December 10, 2018
Area(s) of Interest: Advocacy Public Health Public Payors
The California Medical Association (CMA) announced its opposition to a proposed rule by the Trump administration that could jeopardize public health and deter millions of people from receiving critical health care services.
The new proposed rule would make it more difficult for noncitizens who follow all legal requirements to enter the country and advance through the immigration process. The policy change would deny entry or permanent legal status for noncitizens who may receive one or more public benefits, including Medicaid, Medicare Part D subsidies, the Supplemental Nutrition Assistance Program (SNAP) and several public housing programs.

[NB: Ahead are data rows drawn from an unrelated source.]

Lemma asn1_make_length_ok n :
  0 <= n -> n < 2147483648 -> encodes (asn1_make_length n) (der_length n).
Proof.
  intros H0 Hn. split; [by apply der_length_octets|].
  intros buf code Hr Hroom. unfold asn1_make_length. unfold der_length in *.
  destruct (Z.ltb_spec n 128).
  - rewrite land_127, Z.mod_small by lia.
    destruct (insert_octet_ok buf code n) as (b1 & -> & Hr1); [done..|].
    rewrite octet_of_id in Hr1 by lia. by exists b1.
  - set (bs := be_octets 4 n []) in *.
    destruct (make_length_octets_ok 4 n 0 [] code buf) as (b1 & -> & Hr1); [done|simpl; lia| |].
    { eapply room_le; [done|]. fold bs. lens. }
    assert (Hl : 0 <= zlen bs <= 4).
    { destruct (der_length_cases n) as [?|Hc]; [lia|lia|]. unfold der_length in Hc.
      destruct (Z.ltb_spec n 128); [lia|]. fold bs in Hc.
      destruct Hc as [[? E]|[[? E]|[[? E]|[? E]]]]; injection E as E1 E2; lia. }
    fold bs in Hr1 |- *. change (zlen []) with 0. rewrite Z.add_0_l, Z.sub_0_r. simpl.
    rewrite land_127, Z.mod_small by lia.
    destruct (insert_octet_ok b1 (bs ++ code) (Z.lor 128 (zlen bs))) as (b2 & -> & Hr2); [done| |].
    { apply room_app. eapply room_le; [done|]. simpl. lens. }
    exists b2. split; [by rewrite zlen_cons|].
    replace (octet_of (Z.lor 128 (zlen bs))) with (128 + zlen bs) in Hr2; [done|].
    assert (zlen bs = 0 \/ zlen bs = 1 \/ zlen bs = 2 \/ zlen bs = 3 \/ zlen bs = 4)
      as [->|[->|[->|[->| ->]]]] by lia; done.
Qed.

(** Identifiers in the single-octet form. *)
Lemma asn1_make_id_ok class construction t :
  0 <= t < 31 -> encodes (asn1_make_id class construction t)
                   [octet_of (Z.lor (Z.lor class construction) t)].
Proof.
  intros Ht. split; [apply octets_1, to_uint_octet|].
  intros buf code Hr Hroom. unfold asn1_make_id.
  destruct (Z.ltb_spec t 31); [|lia]. rewrite (octet_of_id t) by lia.
  destruct (insert_octet_ok buf code (Z.lor (Z.lor class construction) t)) as (b1 & -> & Hr1);
    [done..|]. by exists b1.
Qed.

(** Running one encoder after another. *)
Lemma encodes_then f g b1 b2 (n : Z -> Z -> Z) :
  encodes f b1 -> encodes g b2 ->
  octets (b2 ++ b1) /\
  forall buf code, cb_rep buf code -> room code (b2 ++ b1) ->
  exists buf',
    (let* '(buf, l1) := f buf in
     let* '(buf, l2) := g buf in Ok (buf, n l1 l2)) = Ok (buf', n (zlen b1) (zlen b2)) /\
    cb_rep buf' (b2 ++ b1 ++ code).
Proof.
  intros [Ho1 Hf] [Ho2 Hg]. split; [by apply Forall_app|]. intros buf code Hr Hroom.
  destruct (Hf buf code) as (c1 & -> & H1); [done|eapply room_le; [done|lens]|]. simpl.
  destruct (Hg c1 (b1 ++ code)) as (c2 & -> & H2); [done|by apply room_app|]. simpl. eauto.
Qed.

(** The header of a value of [n] octets that stand in front of the code already. *)
Definition header (id n : Z) : list octet := id :: der_length n.

Lemma der_tlv_header id c : der_tlv id c = header id (zlen c) ++ c.
Proof. done. Qed.

Lemma zlen_header id n : zlen (header id n) = 1 + zlen (der_length n).
Proof. unfold header. lens. Qed.

Lemma asn1_make_tag_ok class construction t n :
  0 <= t < 31 -> 0 <= n -> n < 2147483648 ->
  encodes (asn1_make_tag class construction t n)
    (header (octet_of (Z.lor (Z.lor class construction) t)) n).
Proof.
  intros Ht H0 Hn.
  destruct (encodes_then _ _ _ _ Z.add (asn1_make_length_ok n H0 Hn)
              (asn1_make_id_ok class construction t Ht)) as [Ho He].
  split; [done|]. intros buf code Hr Hroom. unfold asn1_make_tag.
  replace (ASN1_TAGNUM_MAX <? t) with false by (unfold ASN1_TAGNUM_MAX, ASN1_TAGNUM_CEILING; lia).
  destruct (He buf code) as (b & -> & Hb); [done..|].
  exists b. split; [|done]. rewrite zlen_header. do 2 f_equal. lens.
Qed.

“This proposed rule is a step in the wrong direction, one that could lead thousands of Californians to avoid needed health care,” said David H. Aizuss, M.D., CMA president. “We are particularly concerned about the chilling effect it could have on children’s health, if parents are fearful that utilizing health care services could jeopardize their immigration status. Instead of focusing on divisive policies that jeopardize patients’ health, we should be working together to find ways to make care more affordable and more accessible to all Californians.”
In formal comments to the Department of Homeland Security on Monday, CMA raised concerns that the rule could cause confusion and panic among many immigrants, even those not subject to the rule, and lead millions of people to forego essential health care services.
Scores of California doctors have filed their own comments with DHS urging the administration to withdraw the proposed rule.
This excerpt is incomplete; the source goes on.